[Start of Attachment]

(* ===== verification/DegreeLookup.v ===== *)
(** The degree sidecar: its byte layout; validation accepts exactly the
    encodings, and [lookup] on an opened encoding finds the entry of a node. *)
From S2P Require Import Prelude Types Floats PropertyValue Wal Slots MemtableReads DegreeCache.

(** ** Slices *)
Lemma slice_app_r a b (p d : list byte) : slice (length p + a) (length p + b) (p ++ d) = slice a b d.
Proof.
  unfold slice. rewrite drop_app_ge by lia. f_equal; [lia|]. f_equal. lia.
Qed.
Lemma slice_app_l a b (p d : list byte) : (a <= b <= length p)%nat -> slice a b (p ++ d) = slice a b p.
Proof.
  intros Hab. unfold slice. rewrite drop_app_le by lia. rewrite take_app_le; [done|]. rewrite length_drop. lia.
Qed.
Lemma slice_full (p : list byte) n : n = length p -> slice 0 n p = p.
Proof. intros ->. unfold slice. rewrite drop_0. apply take_ge. lia. Qed.
Lemma slice_slice a b c d (p : list byte) : (b <= d - c)%nat -> slice a b (slice c d p) = slice (c + a) (c + b) p.
Proof.
  intros Hb. unfold slice. rewrite skipn_firstn_comm, drop_drop, take_take. f_equal. lia.
Qed.
Lemma length_slice a b (p : list byte) : (b <= length p)%nat -> length (slice a b p) = (b - a)%nat.
Proof. intros Hb. unfold slice. rewrite length_take, length_drop. lia. Qed.
Lemma slice_split a b c (p : list byte) : (a <= b <= c)%nat -> slice a b p ++ slice b c p = slice a c p.
Proof.
  intros Habc. unfold slice. replace (c - a)%nat with ((b - a) + (c - b))%nat by lia.
  rewrite <- (take_take_drop (drop a p)). f_equal. rewrite drop_drop. do 2 f_equal. lia.
Qed.

Lemma slice_mjoin {A} (f : A -> list byte) k l i x :
  (forall y, length (f y) = k) -> l !! i = Some x -> slice (k * i) (k * i + k) (mjoin (f <$> l)) = f x.
Proof.
  intros Hk. revert i. induction l as [|y l IH]; intros i Hi; [done|]. rewrite join_fmap_cons.
  destruct i as [|i]; cbn in Hi.
  - injection Hi as ->. rewrite Nat.mul_0_r, slice_app_l by (rewrite Hk; lia). apply slice_full. rewrite Hk. lia.
  - replace (k * S i)%nat with (length (f y) + k * i)%nat by (rewrite Hk; lia).
    rewrite <- Nat.add_assoc, slice_app_r. by apply IH.
Qed.

Lemma mjoin_slices k n (d : list byte) :
  length d = (k * n)%nat -> mjoin ((fun i => slice (k * i) (k * i + k) d) <$> seq 0 n) = d.
Proof.
  revert d. induction n as [|n IH]; intros d Hd; [rewrite Nat.mul_0_r in Hd; by apply nil_length_inv in Hd as ->|].
  cbn [seq]. rewrite join_fmap_cons, <- fmap_S_seq, <- list_fmap_compose.
  rewrite <- (take_drop k d) at 2. f_equal.
  - unfold slice. rewrite Nat.mul_0_r, drop_0. f_equal. lia.
  - rewrite <- (IH (drop k d)) at 1 by (rewrite length_drop; lia). f_equal. apply list_fmap_ext.
    intros ? i _. cbn. unfold slice. rewrite drop_drop. f_equal; [lia|]. f_equal. lia.
Qed.

Lemma length_mjoin_const {A} (f : A -> list byte) k l :
  (forall y, length (f y) = k) -> length (mjoin (f <$> l)) = (k * length l)%nat.
Proof.
  intros Hk. induction l as [|x l IH]; [cbn; lia|]. rewrite join_fmap_cons, length_app, IH, Hk. cbn. lia.
Qed.

(** ** Integers in eight bytes *)
Lemma le_val_u64 z : u64 z -> le_val (le_bytes 8 z) = z.
Proof. intros Hz. rewrite le_val_le_bytes. apply Z.mod_small. exact Hz. Qed.
Lemma i64_le_bytes z : i64 z -> i64_from_le (le_bytes 8 z) = z.
Proof. intros Hz. unfold i64_from_le. rewrite le_val_le_bytes. by apply of_to_bits_64. Qed.
Lemma i64_from_le_range bs : length bs = 8%nat -> i64 (i64_from_le bs).
Proof.
  intros Hl. pose proof (le_val_range bs) as Hr. rewrite Hl in Hr. unfold i64_from_le, of_bits, i64 in *.
  destruct (Z.ltb_spec (le_val bs) (2 ^ (64 - 1))); cbn in *; lia.
Qed.
Lemma le_val_u64_range bs : length bs = 8%nat -> u64 (le_val bs).
Proof. intros Hl. pose proof (le_val_range bs) as Hr. rewrite Hl in Hr. exact Hr. Qed.
Lemma le_bytes_i64 bs : length bs = 8%nat -> le_bytes 8 (i64_from_le bs) = bs.
Proof.
  intros Hl. rewrite <- (le_bytes_le_val bs) at 2. rewrite Hl.
  assert (forall n a k, le_bytes n (a - k * 2 ^ (8 * Z.of_nat n)) = le_bytes n a) as Hmod.
  { clear. induction n as [|n IH]; intros a k; [done|]. cbn [le_bytes].
    rewrite Nat2Z.inj_succ. replace (8 * Z.succ (Z.of_nat n)) with (8 + 8 * Z.of_nat n) by lia.
    rewrite Z.pow_add_r by lia. change (2 ^ 8) with 256.
    replace (a - k * (256 * 2 ^ (8 * Z.of_nat n))) with (a + (- (k * 2 ^ (8 * Z.of_nat n))) * 256) by lia.
    f_equal.
    - unfold z2b. by rewrite Z.mod_add by lia.
    - rewrite Z.div_add by lia. rewrite <- (IH (a / 256) k). f_equal; lia. }
  unfold i64_from_le, of_bits. destruct (_ <? _); [done|].
  apply (Hmod 8%nat (le_val bs) 1).
Qed.
(* ===== verification/DegreeFold.v ===== *)
(** Folding the degree sidecars of a compaction: the k-way merge emits, in
    node order, the nonzero sums of the deltas of each node. *)
From S2P Require Import Prelude Types Floats PropertyValue Wal Slots MemtableReads DegreeCache DegreeLookup.

Abbreviation entries_t := (list (Z * DegreeDelta)).

(** ** The heap *)
Definition heap_le (a b : HeapEntry) : Prop := heap_lt b a = false.

Lemma heap_le_spec a b :
  heap_le a b <-> he_node_id a < he_node_id b \/ he_node_id a = he_node_id b /\ (he_cursor_index a <= he_cursor_index b)%nat.
Proof.
  unfold heap_le, heap_lt. destruct (Z.ltb_spec (he_node_id b) (he_node_id a)); [split; [done | lia]|].
  destruct (Z.eqb_spec (he_node_id b) (he_node_id a)); cbn [orb andb].
  - destruct (Nat.ltb_spec (he_cursor_index b) (he_cursor_index a)); split; try done; lia.
  - split; [|done]. lia.
Qed.

Lemma heap_lt_le a b : heap_lt a b = true -> heap_le a b.
Proof.
  intros Hlt. destruct (heap_lt b a) eqn:E; [|exact E]. unfold heap_lt in *.
  rewrite !orb_true_iff, !andb_true_iff, !Z.ltb_lt, !Z.eqb_eq, !Nat.ltb_lt in *. lia.
Qed.

Lemma heap_pop_spec heap :
  match heap_pop heap with
  | None => heap = []
  | Some (m, rest) => heap ≡ₚ m :: rest /\ forall e, e ∈ heap -> heap_le m e
  end.
Proof.
  induction heap as [|e heap IH]; [done|]. cbn [heap_pop]. destruct (heap_pop heap) as [[m rest]|].
  - destruct IH as [Hp Hm]. destruct (heap_lt m e) eqn:E.
    + split; [rewrite Hp; by apply perm_swap|]. intros x [->|Hx]%elem_of_cons; [|by apply Hm].
      by apply heap_lt_le.
    + split; [by rewrite Hp|]. intros x [->|Hx]%elem_of_cons; [apply heap_le_spec; lia|].
      specialize (Hm x Hx). apply heap_le_spec in Hm. assert (heap_le e m) as He by done.
      apply heap_le_spec in He. apply heap_le_spec. lia.
  - subst heap. split; [done|]. intros x ->%list_elem_of_singleton. apply heap_le_spec. lia.
Qed.
(* ===== verification/Manifest.v ===== *)
(** The manifest (src/manifest.rs, types.rs, the entry points of schema.rs): its
    state and its validation.

    The schema declarations are the business of another component: their types,
    the normalization of one and the validation of all are the interface
    [Schemas]. *)
From S2P Require Import Prelude Types MemtableReads.

Definition LABEL_TOKEN_SCHEMA_VERSION : Z := 1.
Definition SCHEMA_CATALOG_VERSION : Z := 1.
Definition MAX_SECONDARY_INDEX_FIELDS : Z := 8.
Definition SEGMENT_FORMAT_VERSION : Z := 10.

Record SegmentInfo : Type := mkSegmentInfo {
  si_id : Z;
  si_node_count : Z;
  si_edge_count : Z;
  si_segment_format_version : Z;
  si_segment_data_id : list byte
}.
Inductive FlushEpochState : Type := FrozenPendingFlush | PublishedPendingRetire.
Record FlushEpochMeta : Type := mkFlushEpoch {
  fe_epoch_id : Z;
  fe_wal_generation_id : Z;
  fe_state : FlushEpochState;
  fe_segment_id : option Z
}.
Record PrunePolicy : Type := mkPrunePolicy {
  pp_max_age_ms : option Z;
  pp_max_weight : option Z;
  pp_label : option str
}.
Inductive DenseMetric : Type := Cosine | Euclidean | DotProduct.
Record HnswConfig : Type := mkHnsw { hnsw_m : Z; hnsw_ef_construction : Z }.
Record DenseVectorConfig : Type := mkDenseConfig {
  dv_dimension : Z;
  dv_metric : DenseMetric;
  dv_hnsw : HnswConfig
}.

(** The schema component: its declarations, and what it makes of one. *)
Class Schemas : Type := {
  NodeSchemaManifestEntry : Type;
  EdgeSchemaManifestEntry : Type;
  node_schema_id : NodeSchemaManifestEntry -> Z;
  edge_schema_id : EdgeSchemaManifestEntry -> Z;
  normalize_node_schema_entry : NodeSchemaManifestEntry -> NodeSchemaManifestEntry * bool;
  normalize_edge_schema_entry : EdgeSchemaManifestEntry -> EdgeSchemaManifestEntry * bool;
  validate_schema_entries :
    list NodeSchemaManifestEntry -> list EdgeSchemaManifestEntry -> gmap str Z -> gmap str Z -> res unit
}.

(** ** The state *)
Record ManifestState `{Schemas} : Type := mkManifest {
  ms_version : Z;
  ms_label_token_schema_version : Z;
  ms_node_label_tokens : gmap str Z;
  ms_edge_label_tokens : gmap str Z;
  ms_next_node_label_id : Z;
  ms_next_edge_label_id : Z;
  ms_segments : list SegmentInfo;
  ms_next_node_id : Z;
  ms_next_edge_id : Z;
  ms_dense_vector : option DenseVectorConfig;
  ms_prune_policies : gmap str PrunePolicy;
  ms_next_engine_seq : Z;
  ms_next_wal_generation_id : Z;
  ms_active_wal_generation_id : Z;
  ms_pending_flush_epochs : list FlushEpochMeta;
  ms_secondary_indexes : list SecondaryIndexManifestEntry;
  ms_next_secondary_index_id : Z;
  ms_schema_catalog_version : Z;
  ms_next_schema_id : Z;
  ms_node_schemas : list NodeSchemaManifestEntry;
  ms_edge_schemas : list EdgeSchemaManifestEntry
}.

#[export] Instance NodeMetadataIndexField_eq_dec : EqDecision NodeMetadataIndexField.
Proof. solve_decision. Defined.
#[export] Instance EdgeMetadataIndexField_eq_dec : EqDecision EdgeMetadataIndexField.
Proof. solve_decision. Defined.
#[export] Instance SecondaryIndexFieldManifest_eq_dec : EqDecision SecondaryIndexFieldManifest.
Proof. solve_decision. Defined.
#[export] Instance SecondaryIndexKind_eq_dec : EqDecision SecondaryIndexKind.
Proof. solve_decision. Defined.

(** ** Index declarations.  A public field carries what its manifest form does. *)
Inductive SecondaryIndexTargetKind : Type := Node | Edge.
#[export] Instance SecondaryIndexTargetKind_eq_dec : EqDecision SecondaryIndexTargetKind.
Proof. solve_decision. Defined.

Definition target_kind (t : SecondaryIndexTarget) : SecondaryIndexTargetKind :=
  match t with NodeProperty _ _ | NodeFieldIndex _ _ => Node | EdgeProperty _ _ | EdgeFieldIndex _ _ => Edge end.
Definition target_label_id (t : SecondaryIndexTarget) : Z :=
  match t with NodeProperty l _ | EdgeProperty l _ | NodeFieldIndex l _ | EdgeFieldIndex l _ => l end.
Definition public_fields (t : SecondaryIndexTarget) : list SecondaryIndexFieldManifest :=
  match t with
  | NodeProperty _ prop_key | EdgeProperty _ prop_key => [Property prop_key]
  | NodeFieldIndex _ fields | EdgeFieldIndex _ fields => fields
  end.

Definition invalid_secondary_index (message : string) : EngineError :=
  InvalidOperation ("invalid secondary index: " ++ message).

Fixpoint validate_fields_from (seen fields : list SecondaryIndexFieldManifest) (kind : SecondaryIndexTargetKind)
  : res unit :=
  match fields with
  | [] => Ok tt
  | field :: fields =>
      _ ← match kind, field with
          | _, Property key =>
              if decide (key = []) then Err (invalid_secondary_index "property key must not be empty") else Ok tt
          | Node, NodeMetadata _ | Edge, EdgeMetadata _ => Ok tt
          | Node, EdgeMetadata _ => Err (invalid_secondary_index "node indexes cannot include edge metadata fields")
          | Edge, NodeMetadata _ => Err (invalid_secondary_index "edge indexes cannot include node metadata fields")
          end;
      if decide (field ∈ seen) then Err (invalid_secondary_index "duplicate field")
      else validate_fields_from (field :: seen) fields kind
  end.
Definition validate_secondary_index_fields (fields : list SecondaryIndexFieldManifest)
  (kind : SecondaryIndexTargetKind) : res unit :=
  if len fields =? 0 then Err (invalid_secondary_index "field list must contain 1 to 8 fields")
  else if MAX_SECONDARY_INDEX_FIELDS <? len fields then
    Err (invalid_secondary_index "compound secondary indexes support at most 8 fields")
  else validate_fields_from [] fields kind.
Definition validate_secondary_index_target (t : SecondaryIndexTarget) : res unit :=
  validate_secondary_index_fields (public_fields t) (target_kind t).

Definition SecondaryIndexLogicalIdentity : Type :=
  SecondaryIndexTargetKind * Z * list SecondaryIndexFieldManifest * SecondaryIndexKind.
Definition secondary_index_logical_identity (e : SecondaryIndexManifestEntry) : res SecondaryIndexLogicalIdentity :=
  _ ← validate_secondary_index_target (ie_target e);
  Ok (target_kind (ie_target e), target_label_id (ie_target e), public_fields (ie_target e), ie_kind e).

(** ** Validation *)
Definition max_of (zs : list Z) : Z := foldr Z.max 0 zs.

(** [validate_token_namespace]: the tokens in name order, the ids already seen. *)
Fixpoint validate_tokens_from (ids : gmap Z str) (max_id : Z) (tokens : list (str * Z)) (next_id : Z) : res unit :=
  match tokens with
  | [] => if next_id <=? max_id then Err (ManifestError "next token id must be greater than max assigned id") else Ok tt
  | (name, label_id) :: tokens =>
      match validate_label_token_name name with
      | Err _ => Err (ManifestError "token name is invalid")
      | Ok _ =>
          if label_id =? 0 then Err (ManifestError "token uses reserved label_id 0")
          else match ids !! label_id with
               | Some _ => Err (ManifestError "token conflict: label_id is assigned to both")
               | None => validate_tokens_from (<[label_id := name]> ids) (Z.max max_id label_id) tokens next_id
               end
      end
  end.
Definition validate_token_namespace (tokens : gmap str Z) (next_id : Z) : res unit :=
  validate_tokens_from ∅ 0 (btree_iter tokens) next_id.

Section Manifest.
Context `{Schemas}.

Definition validate_label_token_manifest (st : ManifestState) : res unit :=
  if ms_label_token_schema_version st =? 0 then
    Err (ManifestError "database manifest is missing label token schema; recreate the database")
  else if negb (ms_label_token_schema_version st =? LABEL_TOKEN_SCHEMA_VERSION) then
    Err (ManifestError "unsupported label token schema version")
  else
    _ ← validate_token_namespace (ms_node_label_tokens st) (ms_next_node_label_id st);
    validate_token_namespace (ms_edge_label_tokens st) (ms_next_edge_label_id st).

Definition tokens_have (tokens : gmap str Z) (label_id : Z) : bool :=
  existsb (fun e => e.2 =? label_id) (btree_iter tokens).

Fixpoint validate_indexes_from (st : ManifestState) (seen_ids : list Z)
  (seen_identities : list SecondaryIndexLogicalIdentity) (entries : list SecondaryIndexManifestEntry) : res unit :=
  match entries with
  | [] => Ok tt
  | entry :: entries =>
      if decide (ie_index_id entry ∈ seen_ids) then Err (ManifestError "duplicate secondary index id in manifest")
      else
        _ ← validate_secondary_index_target (ie_target entry);
        _ ← (match target_kind (ie_target entry) with
             | Node =>
                 if tokens_have (ms_node_label_tokens st) (target_label_id (ie_target entry)) then Ok tt
                 else Err (ManifestError "secondary index references missing node label label_id")
             | Edge =>
                 if tokens_have (ms_edge_label_tokens st) (target_label_id (ie_target entry)) then Ok tt
                 else Err (ManifestError "secondary index references missing edge-label label_id")
             end);
        identity ← secondary_index_logical_identity entry;
        if decide (identity ∈ seen_identities) then Err (ManifestError "duplicate secondary index declaration")
        else validate_indexes_from st (ie_index_id entry :: seen_ids) (identity :: seen_identities) entries
  end.
Definition validate_secondary_index_manifest (st : ManifestState) : res unit :=
  validate_indexes_from st [] [] (ms_secondary_indexes st).

Definition has_schema_entries (st : ManifestState) : bool :=
  negb (len (ms_node_schemas st) =? 0) || negb (len (ms_edge_schemas st) =? 0).

(** [validate_schema_manifest], up to the checks of the entries. *)
Definition validate_schema_manifest (st : ManifestState) : res unit :=
  if (ms_schema_catalog_version st =? 0) && negb (has_schema_entries st) then Ok tt
  else if ms_schema_catalog_version st =? 0 then
    Err (ManifestError "invalid schema manifest: schema_catalog_version 0 cannot contain schema entries")
  else if negb (ms_schema_catalog_version st =? SCHEMA_CATALOG_VERSION) then
    Err (ManifestError "invalid schema manifest: unsupported schema catalog version")
  else validate_schema_entries (ms_node_schemas st) (ms_edge_schemas st)
         (ms_node_label_tokens st) (ms_edge_label_tokens st).

Definition segment_supported (s : SegmentInfo) : bool :=
  (si_segment_format_version s =? SEGMENT_FORMAT_VERSION)
  && negb (bool_decide (si_segment_data_id s = replicate 32 Byte.x00)).

Definition validate_manifest_identity (st : ManifestState) : res unit :=
  _ ← validate_label_token_manifest st;
  _ ← validate_schema_manifest st;
  _ ← validate_secondary_index_manifest st;
  if forallb segment_supported (ms_segments st) then Ok tt
  else Err (ManifestError "unsupported segment manifest entry; rebuild the database").

Definition set_schemas (version next_schema_id : Z) (nodes : list NodeSchemaManifestEntry)
  (edges : list EdgeSchemaManifestEntry) (st : ManifestState) : ManifestState :=
  mkManifest _ (ms_version st) (ms_label_token_schema_version st) (ms_node_label_tokens st) (ms_edge_label_tokens st)
    (ms_next_node_label_id st) (ms_next_edge_label_id st) (ms_segments st) (ms_next_node_id st) (ms_next_edge_id st)
    (ms_dense_vector st) (ms_prune_policies st) (ms_next_engine_seq st) (ms_next_wal_generation_id st)
    (ms_active_wal_generation_id st) (ms_pending_flush_epochs st) (ms_secondary_indexes st)
    (ms_next_secondary_index_id st) version next_schema_id nodes edges.

(** [normalize_schema_manifest]: the normalized state, and whether it changed. *)
Definition normalize_schema_manifest (st : ManifestState) : res (ManifestState * bool) :=
  '(version, dirty) ←
    (if (ms_schema_catalog_version st =? 0) && has_schema_entries st then
       Err (ManifestError "invalid schema manifest: schema_catalog_version 0 cannot contain schema entries")
     else if ms_schema_catalog_version st =? 0 then Ok (SCHEMA_CATALOG_VERSION, true)
     else if ms_schema_catalog_version st =? SCHEMA_CATALOG_VERSION then Ok (ms_schema_catalog_version st, false)
     else Err (ManifestError "invalid schema manifest: unsupported schema catalog version"));
  let max_schema_id := max_of ((node_schema_id <$> ms_node_schemas st) ++ (edge_schema_id <$> ms_edge_schemas st)) in
  next ← (if max_schema_id =? 0 then Ok 1
          else if max_schema_id + 1 <=? u64_max then Ok (max_schema_id + 1)
          else Err (ManifestError "invalid schema manifest: next_schema_id would overflow"));
  let nodes := normalize_node_schema_entry <$> ms_node_schemas st in
  let edges := normalize_edge_schema_entry <$> ms_edge_schemas st in
  Ok (set_schemas version next (fst <$> nodes) (fst <$> edges) st,
      dirty || negb (ms_next_schema_id st =? next) || existsb snd nodes || existsb snd edges).

Definition default_manifest : ManifestState :=
  mkManifest _ 1 LABEL_TOKEN_SCHEMA_VERSION ∅ ∅ 1 1 [] 1 1 None ∅ 0 0 0 [] [] 1 SCHEMA_CATALOG_VERSION 1 [] [].
End Manifest.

[End of Attachment]

What this task involves =>
Print exactly the line containing "(** [normalize_schema_manifest]: the" and every line after it through the end of the records above, and nothing else.

Solution to the exercise =>
(** [normalize_schema_manifest]: the normalized state, and whether it changed. *)
Definition normalize_schema_manifest (st : ManifestState) : res (ManifestState * bool) :=
  '(version, dirty) ←
    (if (ms_schema_catalog_version st =? 0) && has_schema_entries st then
       Err (ManifestError "invalid schema manifest: schema_catalog_version 0 cannot contain schema entries")
     else if ms_schema_catalog_version st =? 0 then Ok (SCHEMA_CATALOG_VERSION, true)
     else if ms_schema_catalog_version st =? SCHEMA_CATALOG_VERSION then Ok (ms_schema_catalog_version st, false)
     else Err (ManifestError "invalid schema manifest: unsupported schema catalog version"));
  let max_schema_id := max_of ((node_schema_id <$> ms_node_schemas st) ++ (edge_schema_id <$> ms_edge_schemas st)) in
  next ← (if max_schema_id =? 0 then Ok 1
          else if max_schema_id + 1 <=? u64_max then Ok (max_schema_id + 1)
          else Err (ManifestError "invalid schema manifest: next_schema_id would overflow"));
  let nodes := normalize_node_schema_entry <$> ms_node_schemas st in
  let edges := normalize_edge_schema_entry <$> ms_edge_schemas st in
  Ok (set_schemas version next (fst <$> nodes) (fst <$> edges) st,
      dirty || negb (ms_next_schema_id st =? next) || existsb snd nodes || existsb snd edges).

Definition default_manifest : ManifestState :=
  mkManifest _ 1 LABEL_TOKEN_SCHEMA_VERSION ∅ ∅ 1 1 [] 1 1 None ∅ 0 0 0 [] [] 1 SCHEMA_CATALOG_VERSION 1 [] [].
End Manifest.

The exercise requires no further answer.